Caroline Lucas has a first rate letter ion the Guardian today, which I'll reproduce in full since I saw it before publication:
News that Ed Miliband will accept the government's spending cuts, as a starting point for 2015-16, as well as supporting a cap on welfare spending, confirms fears that we now have three parties of austerity at Westminster. Instead of trying to outcompete the government in some kind of masochistic virility test to see who can threaten the greatest austerity, an opposition party worthy of the name would be making a far stronger case that austerity isn't working, and offering a genuine alternative.
At the People's Assembly meeting in London on Saturday, more than 4,000 people gathered to build a movement to do just that, based on a recognition that the best way to address the deficit is not by cutting public spending, throwing people out of work and slashing welfare, but by investing in jobs, particularly jobs in the labour-intensive green sector, which would address the growing climate crisis, as well as the economic one.
Borrowing, based on record low interest rates, a serious crackdown on tax evasion and avoidance, and green quantitative easing to deliver investment directly into the new jobs and infrastructure that the UK urgently needs to make the transition to a more sustainable economy, would all do far more to address the deficit than the confused Tory-lite policies set out by the Labour frontbench.
Caroline Lucas MP
Green, Brighton Pavilion
I entirely agree.
Yesterday I mentioned that Allyson Pollock is one of my heroes. Caroline Lucas is another.
Thanks for reading this post.
You can share this post on social media of your choice by clicking these icons:
You can subscribe to this blog's daily email here.
And if you would like to support this blog you can, here:
If Ed Miliband came out with a manifeasto for the left, as did Michael Foot, some bright spark (probably within Labour’s Blairite factiion) would make the connection with the ‘Longest sucide note…’) The dominant right-wing press would love it, their slick machinery would click into action, Miliband would be toast and Labour would not get elected. With the greatest respect to Caroline Lucas she can come up with left leaning policies because she not a serious threat to the establishment.
Perhaps the answer is to tell straight forward lies – Cameron and Clegg did and got away with it (so far). It appears that speeches and statements about policies, maybe even manifestos, are aimed at editors and jurnos who seem to think that it is their job to filter what is said into their interptretation of how people will react.
Should Politician go back to face to face contact with the electorate on the hustings? Would the electorate turn up and listen?….I wonder
You obviously have not read the letter from Barry Walker in the same Guardian.
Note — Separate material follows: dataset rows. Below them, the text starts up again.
(* ===== verification/Objects.v ===== *)
(** * Protocol objects ([crates/meshmine-types/src/objects.rs])

    The fifteen MM-0001 objects. For each: the record, the unsigned encoding a
    signature covers, the wire encoding, the decoder with its validity check,
    the well-formedness predicate [ok_*] (the ranges of its Rust field types,
    the decoder's bounds, the validity check), and the proofs that encoder and
    decoder satisfy the codec contract of [Codec.v] and the identity contract
    of [Types.v]. *)

From S2P Require Import Prelude Codec Hash Types.

Definition encode_prefix (protocol_version network_id : Z) : Writer :=
  enc_u16 protocol_version >>> enc_u8 network_id.
Definition decode_prefix : parser (Z * Z) :=
  protocol_version ← dec_u16; network_id ← dec_u8; mret (protocol_version, network_id).

#[export] Instance encode_prefix_appends v n : Appends (encode_prefix v n).
Proof. unfold encode_prefix. apply _. Qed.
Lemma reads_prefix limits v n :
  uint 16 v → uint 8 n → reads limits decode_prefix (encode_prefix v n) (v, n).
Proof. intros. unfold decode_prefix, encode_prefix. by solve_reads. Qed.
Lemma accepts_prefix limits :
  accepts limits decode_prefix
    (λ p bs, (uint 16 p.1 ∧ uint 8 p.2) ∧ bs = encode_prefix p.1 p.2 []).
Proof. unfold decode_prefix. solve_accepts. split; [done|]. unfold encode_prefix. by flatten_writers. Qed.
#[export] Hint Resolve reads_prefix : codec.
#[export] Hint Extern 1 (accepts _ decode_prefix _) => apply accepts_prefix : codec.
#[export] Hint Extern 2 (reads _ (dec_vec _ _) (encode_hashes _) _) =>
  unfold encode_hashes; eapply reads_vec_ok; [apply _| |eassumption] : codec.
Definition set_nonce (m : MinerHeader) (nonce : Z) : MinerHeader :=
  mkMinerHeader nonce m.(mh_time) m.(mh_prev_block) m.(mh_tree_root) m.(mh_mask_hash)
    m.(mh_extra_nonce) m.(mh_reserved_root) m.(mh_witness_root) m.(mh_merkle_root)
    m.(mh_version) m.(mh_bits).

Definition set_header_nonce (h : HnsHeader) (nonce : Z) : HnsHeader :=
  mkHnsHeader nonce h.(hh_time) h.(hh_prev_block) h.(hh_tree_root) h.(hh_extra_nonce)
    h.(hh_reserved_root) h.(hh_witness_root) h.(hh_merkle_root) h.(hh_version) h.(hh_bits)
    h.(hh_mask).

Lemma byte_xor_involutive a b : byte_xor (byte_xor a b) b = a.
Proof.
  unfold byte_xor. apply b2z_inj. rewrite !b2z_z2b.
  pose proof (b2z_range a) as Ha. pose proof (b2z_range b) as Hb.
  change 256 with (2 ^ 8) in *.
  rewrite (Z.mod_small (Z.lxor (b2z a) (b2z b))) by (apply (lxor_range 8); unfold uint; lia).
  rewrite Z.lxor_assoc, Z.lxor_nilpotent, Z.lxor_0_r. apply Z.mod_small. lia.
Qed.

Lemma xor_hashes_involutive x y :
  length x = length y → xor_hashes (xor_hashes x y) y = x.
Proof.
  unfold xor_hashes. revert y. induction x as [|a x IH]; intros [|b y] Hl; cbn in *; try done.
  rewrite byte_xor_involutive, IH by congruence. done.
Qed.

(** Setting the nonce changes exactly the first four bytes of the preheader. *)
Lemma mh_preheader_set_nonce m nonce :
  ok_MinerHeader m →
  mh_preheader (set_nonce m nonce) = to_le 4 nonce ++ drop 4 (mh_preheader m).
Proof.
  intros Hok. unfold ok_MinerHeader in Hok. destruct_and!. unfold mh_preheader.
  rewrite !preheader_concat by (done || apply blake2b_256_length).
  by rewrite drop_app_length' by (by rewrite to_le_length).
Qed.

Lemma pmh_share_hash_set_nonce m nonce :
  ok_MinerHeader m →
  pmh_share_hash (PreparedMinerHasher_new m) nonce = mh_share_hash (set_nonce m nonce).
Proof.
  intros Hok. unfold pmh_share_hash, mh_share_hash, share_hash_from_preheader.
  by rewrite mh_preheader_set_nonce by done.
Qed.
(* ===== verification/Merkle.v ===== *)
(** * Handshake Merkle roots (crates/meshmine-hns/src/merkle.rs)

    The level-by-level loop of the code, and the abstract tree it hashes. The
    tree is the specification: the loop computes its hash, its fringe is the
    list of leaves, and hashing trees is injective up to collisions among the
    messages it hashes. *)

From S2P Require Import Prelude Codec Hash Types.

Section Merkle.
Context `{Digests}.

Definition merkle_sentinel : Hash256 := blake2b_256 [[]].
Definition merkle_leaf (leaf : Hash256) : Hash256 := blake2b_256 [[x00]; leaf].
Definition merkle_node (l r : Hash256) : Hash256 := blake2b_256 [[x01]; l; r].

(** One pass of the loop: [level.chunks(2)], an odd node paired with the sentinel. *)
Fixpoint merkle_next (level : list Hash256) : list Hash256 :=
  match level with
  | l :: r :: rest => merkle_node l r :: merkle_next rest
  | [l] => [merkle_node l merkle_sentinel]
  | [] => []
  end.

(** [while level.len() > 1 { .. } level[0]]. Each pass shortens the level, so
    its length is enough fuel. *)
Fixpoint merkle_loop (fuel : nat) (level : list Hash256) : option Hash256 :=
  match level with
  | [root] => Some root
  | _ => match fuel with O => None | S fuel => merkle_loop fuel (merkle_next level) end
  end.

Definition merkle_root (leaves : list Hash256) : option Hash256 :=
  match leaves with
  | [] => Some merkle_sentinel
  | _ => merkle_loop (length leaves) (merkle_leaf <$> leaves)
  end.

(** [merkle_root] returns for every list ([merkle_root_of_spec]). *)
Definition merkle_root_of (leaves : list Hash256) : Hash256 :=
  default merkle_sentinel (merkle_root leaves).

(** ** The abstract tree *)

Inductive mtree :=
| MEmpty
| MLeaf (leaf : Hash256)
| MNode (l r : mtree).

Fixpoint tree_hash (t : mtree) : Hash256 :=
  match t with
  | MEmpty => merkle_sentinel
  | MLeaf leaf => merkle_leaf leaf
  | MNode l r => merkle_node (tree_hash l) (tree_hash r)
  end.

(** The message hashed at the root of a tree, and all messages hashed for it. *)
Definition tree_message (t : mtree) : bytes :=
  match t with
  | MEmpty => []
  | MLeaf leaf => x00 :: leaf
  | MNode l r => x01 :: tree_hash l ++ tree_hash r
  end.
Fixpoint tree_messages (t : mtree) : list bytes :=
  tree_message t ::
  match t with
  | MNode l r => tree_messages l ++ tree_messages r
  | _ => []
  end.

Fixpoint fringe (t : mtree) : list Hash256 :=
  match t with
  | MEmpty => []
  | MLeaf leaf => [leaf]
  | MNode l r => fringe l ++ fringe r
  end.

(** Pairing a level of trees until one is left. *)
Fixpoint pair_trees (level : list mtree) : list mtree :=
  match level with
  | l :: r :: rest => MNode l r :: pair_trees rest
  | [l] => [MNode l MEmpty]
  | [] => []
  end.
Fixpoint build (fuel : nat) (level : list mtree) : mtree :=
  match level with
  | [t] => t
  | _ => match fuel with O => MEmpty | S fuel => build fuel (pair_trees level) end
  end.
Definition merkle_tree (leaves : list Hash256) : mtree :=
  match leaves with
  | [] => MEmpty
  | _ => build (length leaves) (MLeaf <$> leaves)
  end.

(** The messages that [merkle_root leaves] hashes. *)
Definition merkle_messages (leaves : list Hash256) : list bytes :=
  tree_messages (merkle_tree leaves).

(** ** The loop computes the tree's hash *)

Lemma list_pair_ind {A} (P : list A → Prop) :
  P [] → (∀ x, P [x]) → (∀ x y l, P l → P (x :: y :: l)) → ∀ l, P l.
Proof.
  intros H0 H1 H2. fix IH 1. intros [|x [|y l]]; [done|apply H1|apply H2, IH].
Qed.

Lemma merkle_next_pair level :
  merkle_next (tree_hash <$> level) = tree_hash <$> pair_trees level.
Proof.
  induction level as [|t|l r rest IH] using list_pair_ind; cbn; [done..|]. by rewrite IH.
Qed.

Lemma pair_trees_fringe level : concat (fringe <$> pair_trees level) = concat (fringe <$> level).
Proof.
  induction level as [|t|l r rest IH] using list_pair_ind; cbn; [done|by rewrite !app_nil_r|].
  by rewrite IH, <- app_assoc.
Qed.

Lemma pair_trees_length level :
  (length (pair_trees level) ≤ length level)%nat ∧
  (2 ≤ length level → 1 ≤ length (pair_trees level) < length level)%nat.
Proof.
  induction level as [|t|l r rest IH] using list_pair_ind; cbn; [lia..|].
  destruct rest as [|t1 [|t2 rest]]; cbn in *; lia.
Qed.

(** With the level's length as fuel the loop returns, and returns the hash of
    the tree built over the level, whose fringe is the level's. *)
Lemma merkle_loop_build fuel level :
  (1 ≤ length level ≤ fuel)%nat →
  merkle_loop fuel (tree_hash <$> level) = Some (tree_hash (build fuel level)) ∧
  fringe (build fuel level) = concat (fringe <$> level).
Proof.
  revert level. induction fuel as [|fuel IH]; intros level Hl; [lia|].
  destruct level as [|t [|t' level]]; [cbn in Hl; lia|cbn; by rewrite app_nil_r|].
  pose proof (pair_trees_length (t :: t' :: level)) as [_ Hp].
  destruct (IH (pair_trees (t :: t' :: level))) as [E1 E2]; [cbn [length] in *; lia|].
  split.
  - etrans; [|apply E1]. by rewrite <- merkle_next_pair.
  - etrans; [apply E2|]. apply pair_trees_fringe.
Qed.

Lemma merkle_root_tree leaves :
  merkle_root leaves = Some (tree_hash (merkle_tree leaves)) ∧
  fringe (merkle_tree leaves) = leaves.
Proof.
  destruct leaves as [|x leaves]; [done|].
  destruct (merkle_loop_build (length (x :: leaves)) (MLeaf <$> x :: leaves)) as [E1 E2].
  { rewrite length_fmap. cbn. lia. }
  split.
  - unfold merkle_root, merkle_tree. rewrite <- E1. f_equal.
    by rewrite <- list_fmap_compose.
  - unfold merkle_tree. rewrite E2. clear E1 E2.
    induction (x :: leaves) as [|y l IH]; cbn; [done|]. by rewrite IH.
Qed.

Lemma merkle_root_of_spec leaves : merkle_root leaves = Some (merkle_root_of leaves).
Proof. unfold merkle_root_of. destruct (merkle_root_tree leaves) as [-> _]. done. Qed.

Context `{!DigestsOk}.

Lemma tree_hash_length t : length (tree_hash t) = 32%nat.
Proof. destruct t; apply blake2b_256_length. Qed.

Lemma tree_hash_message t : tree_hash t = blake2b 32 (tree_message t).
Proof.
  destruct t; cbn; unfold merkle_sentinel, merkle_leaf, merkle_node, blake2b_256; cbn;
    by rewrite ?app_nil_r.
Qed.

Lemma tree_message_in t : tree_message t ∈ tree_messages t.
Proof. destruct t; left. Qed.

(** Two trees with one hash are one tree, or two of the messages hashed for
    them collide. *)
Lemma tree_hash_inj t1 t2 :
  tree_hash t1 = tree_hash t2 →
  t1 = t2 ∨ ∃ m1 m2, m1 ∈ tree_messages t1 ∧ m2 ∈ tree_messages t2 ∧ collides 32 m1 m2.
Proof.
  revert t2. induction t1 as [|a|l1 IHl r1 IHr]; intros t2 E;
    pose proof E as Eh; rewrite !tree_hash_message in Eh;
    (apply blake2b_eq in Eh as [Eh|Hc];
      [|right; do 2 eexists; split_and!; [apply tree_message_in..|done]]);
    destruct t2 as [|b|l2 r2]; try discriminate Eh; [by left| |].
  - injection Eh as ->. by left.
  - cbn in Eh. injection Eh as Eh. apply app_inj_1 in Eh as [El Er]; [|by rewrite !tree_hash_length].
    destruct (IHl l2 El) as [->|(m1 & m2 & ? & ? & ?)]; [|right; exists m1, m2; set_solver].
    destruct (IHr r2 Er) as [->|(m1 & m2 & ? & ? & ?)]; [by left|right; exists m1, m2; set_solver].
Qed.

(** [merkle_root] returns for every list of leaves, and the root commits to
    the whole list, its length included: two lists of leaves with one root are
    equal, or two of the messages hashed for the two roots are a BLAKE2b-256
    collision. In particular an odd leaf cannot be passed off as duplicated. *)
Lemma merkle_root_binding leaves1 leaves2 :
  is_Some (merkle_root leaves1) ∧
  (merkle_root leaves1 = merkle_root leaves2 →
   leaves1 = leaves2 ∨
   ∃ m1 m2, m1 ∈ merkle_messages leaves1 ∧ m2 ∈ merkle_messages leaves2 ∧ collides 32 m1 m2).
Proof.
  destruct (merkle_root_tree leaves1) as [E1 F1]. destruct (merkle_root_tree leaves2) as [E2 F2].
  rewrite E1, E2. split; [done|]. intros [= E].
  apply tree_hash_inj in E as [E|?]; [left|by right]. by rewrite <- F1, <- F2, E.
Qed.
End Merkle.

Lemma merkle_root_binding_witness :
  is_Some (@merkle_root toy_digests [replicate 32 x01; replicate 32 x02; replicate 32 x03]).
Proof. apply (@merkle_root_binding toy_digests toy_digests_ok _ []). Defined.
Definition spec_put (namespace key value : bytes) : store_m View unit :=
  _ ← guard_keys [(namespace, key)]; v ← read_store; write_store (<[(namespace, key) := value]> v).
Definition spec_get (namespace key : bytes) : store_m View (option bytes) :=
  _ ← guard_keys [(namespace, key)]; v ← read_store; mret (v !! (namespace, key)).
Definition spec_delete (namespace key : bytes) : store_m View unit :=
  _ ← guard_keys [(namespace, key)]; v ← read_store; write_store (delete (namespace, key) v).
Definition spec_apply_batch (operations : list BatchOperation) : store_m View unit :=
  _ ← guard_keys (operation_target <$> operations);
  v ← read_store; write_store (view_apply v operations).
(** All conditions are read, then all operations applied, in one step. *)
Definition spec_apply_batch_if_all (conditions : list BatchCondition)
    (operations : list BatchOperation) : store_m View bool :=
  _ ← guard_keys (condition_target <$> conditions);
  _ ← guard_keys (operation_target <$> operations);
  v ← read_store;
  if forallb (condition_holds v) conditions
  then _ ← write_store (view_apply v operations); mret true
  else mret false.
Definition spec_compare_and_swap (namespace key : bytes) (expected : option bytes)
    (value : bytes) : store_m View bool :=
  spec_apply_batch_if_all [mkBatchCondition namespace key expected]
    [BatchPut namespace key value].
Definition spec_scan_namespace (namespace : bytes) (limits : ScanLimits) :
    store_m View (list NamespaceRecord) :=
  _ ← guard_keys [(namespace, [])];
  v ← read_store;
  acc ← lift_result (fold_result (λ acc '(key, value), append_scanned_record limits acc key value)
    ([], 0) (namespace_entries v namespace));
  mret acc.1.
Definition spec_scan_namespace_after (namespace : bytes) (exclusive_cursor : option bytes)
    (limits : ScanLimits) : store_m View NamespacePage :=
  _ ← guard_keys [(namespace, default [] exclusive_cursor)];
  v ← read_store;
  lift_result (page_loop [] limits ([], 0)
    (filter (λ e, after_cursor exclusive_cursor e.1) (namespace_entries v namespace))).

(** What a store promises its clients: its operations answer as the view's do,
    and keep representing the view. *)
Class DurableStoreLaws (S : Type) `{!DurableStore S} := {
  represents : S → View → Prop;
  represents_valid s v ns k x :
    represents s v → v !! (ns, k) = Some x → valid_key (ns, k) = true;
  simulates {A} (m : store_m S A) (m' : store_m View A) : Prop :=
    ∀ s v, represents s v → (m s).1 = (m' v).1 ∧ represents (m s).2 (m' v).2;
  put_spec ns k x : simulates (put ns k x) (spec_put ns k x);
  get_spec ns k : simulates (get ns k) (spec_get ns k);
  delete_spec ns k : simulates (delete_key ns k) (spec_delete ns k);
  compare_and_swap_spec ns k e x :
    simulates (compare_and_swap ns k e x) (spec_compare_and_swap ns k e x);
  apply_batch_spec ops : simulates (apply_batch ops) (spec_apply_batch ops);
  apply_batch_if_spec ns k e ops :
    simulates (apply_batch_if ns k e ops)
      (spec_apply_batch_if_all [mkBatchCondition ns k e] ops);
  apply_batch_if_all_spec cs ops :
    simulates (apply_batch_if_all cs ops) (spec_apply_batch_if_all cs ops);
  scan_namespace_spec ns l : simulates (scan_namespace ns l) (spec_scan_namespace ns l);
  scan_namespace_after_spec ns c l :
    simulates (scan_namespace_after ns c l) (spec_scan_namespace_after ns c l);
}.

(** ** Key lemmas *)

Lemma contains_nul_false s : contains_nul s = false ↔ x00 ∉ s.
Proof.
  unfold contains_nul. induction s as [|b s IH]; cbn; [set_solver|].
  rewrite orb_false_iff, IH, bool_decide_eq_false, not_elem_of_cons. naive_solver.
Qed.

Lemma valid_key_spec ns k : valid_key (ns, k) = true ↔ x00 ∉ ns ∧ x00 ∉ k.
Proof.
  unfold valid_key. cbn. rewrite negb_true_iff, orb_false_iff, !contains_nul_false. done.
Qed.

Lemma storage_key_valid ns k :
  storage_key ns k = if valid_key (ns, k) then Ok (ns ++ [x00] ++ k) else Err InvalidKey.
Proof. unfold storage_key, valid_key. cbn. by destruct (_ || _). Qed.

(** No two pairs of components share a flat key. *)
Lemma flat_key_inj ns1 ns2 k1 k2 :
  x00 ∉ ns1 → x00 ∉ ns2 → ns1 ++ [x00] ++ k1 = ns2 ++ [x00] ++ k2 → ns1 = ns2 ∧ k1 = k2.
Proof.
  revert ns2. induction ns1 as [|b ns1 IH]; intros [|c ns2] H1 H2 E; cbn in E.
  - by injection E as ->.
  - injection E as <- _. set_solver.
  - injection E as -> _. set_solver.
  - injection E as -> E. apply IH in E as [-> ->]; set_solver.
Qed.

Lemma bytes_cmp_app p x y : bytes_cmp (p ++ x) (p ++ y) = bytes_cmp x y.
Proof. induction p as [|b p IH]; cbn; [done|]. by rewrite Z.compare_refl. Qed.

(** The range [prefix..upper] holds exactly the keys that start with the prefix. *)
Lemma namespace_range ns f :
  bytes_le (ns ++ [x00]) f ∧ bytes_lt f (ns ++ [x01]) ↔ ∃ k, f = ns ++ [x00] ++ k.
Proof.
  unfold bytes_le, bytes_lt. split.
  - revert f. induction ns as [|b ns IH]; intros [|c f]; cbn; try naive_solver.
    + destruct (Z.compare_spec 0 (b2z c)) as [E|E|E], (Z.compare_spec (b2z c) 1) as [E'|E'|E'];
        intros [H1 H2]; try (pose proof (b2z_range c); lia); try done.
      * exists f. f_equal. apply b2z_inj. by rewrite <- E.
      * destruct f; done.
    + rewrite (Z.compare_antisym (b2z b) (b2z c)).
      destruct (Z.compare_spec (b2z b) (b2z c)) as [E|E|E]; cbn; [|naive_solver..].
      intros H. apply IH in H as [k ->]. exists k. by apply b2z_inj in E as ->.
  - intros [k ->]. rewrite !bytes_cmp_app. by destruct k.
Qed.

Lemma strip_prefix_spec p f k : strip_prefix p f = Some k ↔ f = p ++ k.
Proof.
  unfold strip_prefix. case_bool_decide as E.
  - rewrite <- E at 2. split; [intros [= <-]; by rewrite take_drop|].
    intros Hf. rewrite <- (take_drop (length p) f) in Hf at 1. by apply app_inv_head in Hf as ->.
  - split; [done|]. intros ->. by rewrite take_app_length in E.
Qed.
Lemma strip_prefix_nil k : strip_prefix [] k = Some k.
Proof. by apply strip_prefix_spec. Qed.

(** ** Sorted listings *)

Definition key_lt (p q : bytes * bytes) : Prop := bytes_lt p.1 q.1.
#[export] Instance key_lt_trans : Transitive key_lt.
Proof. intros p q r. unfold key_lt. apply bytes_lt_trans. Qed.

Lemma key_lt_antisymm : AntiSymm (=) key_lt.
Proof.
  intros p q H1 H2. exfalso. apply (bytes_lt_irrefl p.1). by transitivity q.1.
Qed.

Lemma sorted_listing_unique l1 l2 :
  StronglySorted key_lt l1 → StronglySorted key_lt l2 → (∀ e, e ∈ l1 ↔ e ∈ l2) → l1 = l2.
Proof.
  intros H1 H2 He. assert (∀ l, StronglySorted key_lt l → NoDup l) as Hnd.
  { induction 1 as [|e l _ IH Hf]; constructor; [|done]. rewrite Forall_forall in Hf.
    intros Hin. by apply (bytes_lt_irrefl e.1), Hf. }
  pose proof key_lt_antisymm. apply (StronglySorted_unique key_lt); [done..|].
  by apply NoDup_Permutation; auto.
Qed.

Lemma StronglySorted_omap {A B} (R : relation A) (R' : relation B) (f : A → option B) l :
  (∀ x y x' y', f x = Some x' → f y = Some y' → R x y → R' x' y') →
  StronglySorted R l → StronglySorted R' (omap f l).
Proof.
  intros Hf. induction 1 as [|x l _ IH Hx]; cbn; [constructor|].
  destruct (f x) as [x'|] eqn:Ex; [|done]. constructor; [done|].
  rewrite Forall_forall in Hx. apply Forall_forall.
  intros y' (y & Hy & Ey)%list_elem_of_omap. by apply (Hf x y); auto.
Qed.

Lemma StronglySorted_filter {A} (R : relation A) (P : A → Prop) `{∀ x, Decision (P x)} l :
  StronglySorted R l → StronglySorted R (filter P l).
Proof.
  induction 1 as [|x l _ IH Hx]; [constructor|]. rewrite filter_cons.
  destruct (decide (P x)); [|done]. constructor; [done|].
  rewrite Forall_forall in Hx. apply Forall_forall. intros y [_ Hy]%list_elem_of_filter. auto.
Qed.

(** Sorting entries with distinct keys sorts them strictly. *)
Lemma merge_sort_keys l : NoDup l.*1 → StronglySorted key_lt (merge_sort entry_le l).
Proof.
  intros Hnd. assert (Transitive entry_le) by (intros p q r; unfold entry_le; apply bytes_le_trans).
  assert (Total entry_le) by (intros p q; apply bytes_le_total).
  pose proof (StronglySorted_merge_sort entry_le l) as Hs.
  assert (NoDup (merge_sort entry_le l).*1) as Hnd' by (by rewrite merge_sort_Permutation).
  induction Hs as [|e s _ IH Hf]; constructor.
  - apply IH. by apply NoDup_cons in Hnd' as [_ ?].
  - apply NoDup_cons in Hnd' as [Hn _]. rewrite Forall_forall in Hf. apply Forall_forall. intros q Hq.
    specialize (Hf q Hq). unfold entry_le, key_lt in *. apply bytes_le_lt in Hf as [?|E]; [done|].
    destruct Hn. rewrite E. by apply list_elem_of_fmap_2.
Qed.

Lemma entries_sorted m : StronglySorted key_lt (entries m).
Proof. apply merge_sort_keys, NoDup_fst_map_to_list. Qed.

Lemma elem_of_entries m k x : (k, x) ∈ entries m ↔ m !! k = Some x.
Proof. unfold entries. rewrite merge_sort_Permutation. apply elem_of_map_to_list. Qed.

Lemma elem_of_namespace_entries v ns k x : (k, x) ∈ namespace_entries v ns ↔ v !! (ns, k) = Some x.
Proof.
  unfold namespace_entries. rewrite merge_sort_Permutation, list_elem_of_omap. split.
  - intros (((n, k'), x') & Hin & E). case_bool_decide as Hn; [|done]. injection E as -> ->.
    subst n. by apply elem_of_map_to_list.
  - intros Hv. exists ((ns, k), x). split; [by apply elem_of_map_to_list|].
    by rewrite bool_decide_eq_true_2.
Qed.

Lemma namespace_entries_sorted v ns : StronglySorted key_lt (namespace_entries v ns).
Proof.
  apply merge_sort_keys.
  pose proof (NoDup_fst_map_to_list v) as Hnd. revert Hnd.
  generalize (map_to_list v). intros l. induction l as [|[[n k] x] l IH]; cbn; [constructor|].
  intros [Hn Hnd]%NoDup_cons. case_bool_decide as E; [|by apply IH]. subst n. cbn.
  apply NoDup_cons. split; [|by apply IH]. intros Hin. apply Hn.
  apply list_elem_of_fmap in Hin as ([k' x'] & Ek & Hin). cbn in Ek. subst k'.
  apply list_elem_of_omap in Hin as (((n', k'), x'') & Hin & E').
  case_bool_decide as En; [|done]. injection E' as -> ->. subst n'.
  apply list_elem_of_fmap. by exists ((ns, k), x').
Qed.
Lemma sorted_keys_nodup (l : list (bytes * bytes)) : StronglySorted key_lt l → NoDup l.*1.
Proof.
  induction 1 as [|e l _ IH Hf]; cbn; constructor; [|done]. intros (e' & Ee & He')%list_elem_of_fmap.
  rewrite Forall_forall in Hf. apply Hf in He'. unfold key_lt in He'. rewrite Ee in He'. by apply (bytes_lt_irrefl e'.1).
Qed.

(** ** [MemoryStore] keeps the contract *)

(** The flat map holds exactly the view's records, under their flat keys. *)
Record mem_represents (m : MemoryStore) (v : View) : Prop := {
  rep_lookup ns k : x00 ∉ ns → x00 ∉ k → m !! (ns ++ [x00] ++ k) = v !! (ns, k);
  rep_flat f x : m !! f = Some x → ∃ ns k, x00 ∉ ns ∧ x00 ∉ k ∧ f = ns ++ [x00] ++ k;
  rep_valid ns k x : v !! (ns, k) = Some x → x00 ∉ ns ∧ x00 ∉ k;
}.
He says the savage cuts by Brighton Council to the pay and conditions of their lowest paid workers shows that the Greens are the fourth party of austerity.
You are right, I had not
I also know Caroliine does not agree with what the council has done – which is what happens in politics
So too is the crisis Brighton faced part of th current dilemma of politics.nthe obvious solution to the problem in Brighton was to scale up very low pay – which Labour should have done. But Tory cuts have prevented that. No wonder the Greens have faced a problem.
I am we’ll aware unions have been critical and I am sure the issue could have been better managed but you are offering a simplistic analysis as far as I can see.
“The Institute for Government is already predicting an austerity election in 2020. The Institute for Fiscal Studies says a future chancellor will have to find another £23bn of cuts if the structural deficit is to be abolished by 2018.
The Resolution Foundation goes one further and predicts £26bn. One of the reasons the current Spending Review has been less tense than usual is that Whitehall is saving some of its arguments for next time, when the street will be awash with bleeding stumps”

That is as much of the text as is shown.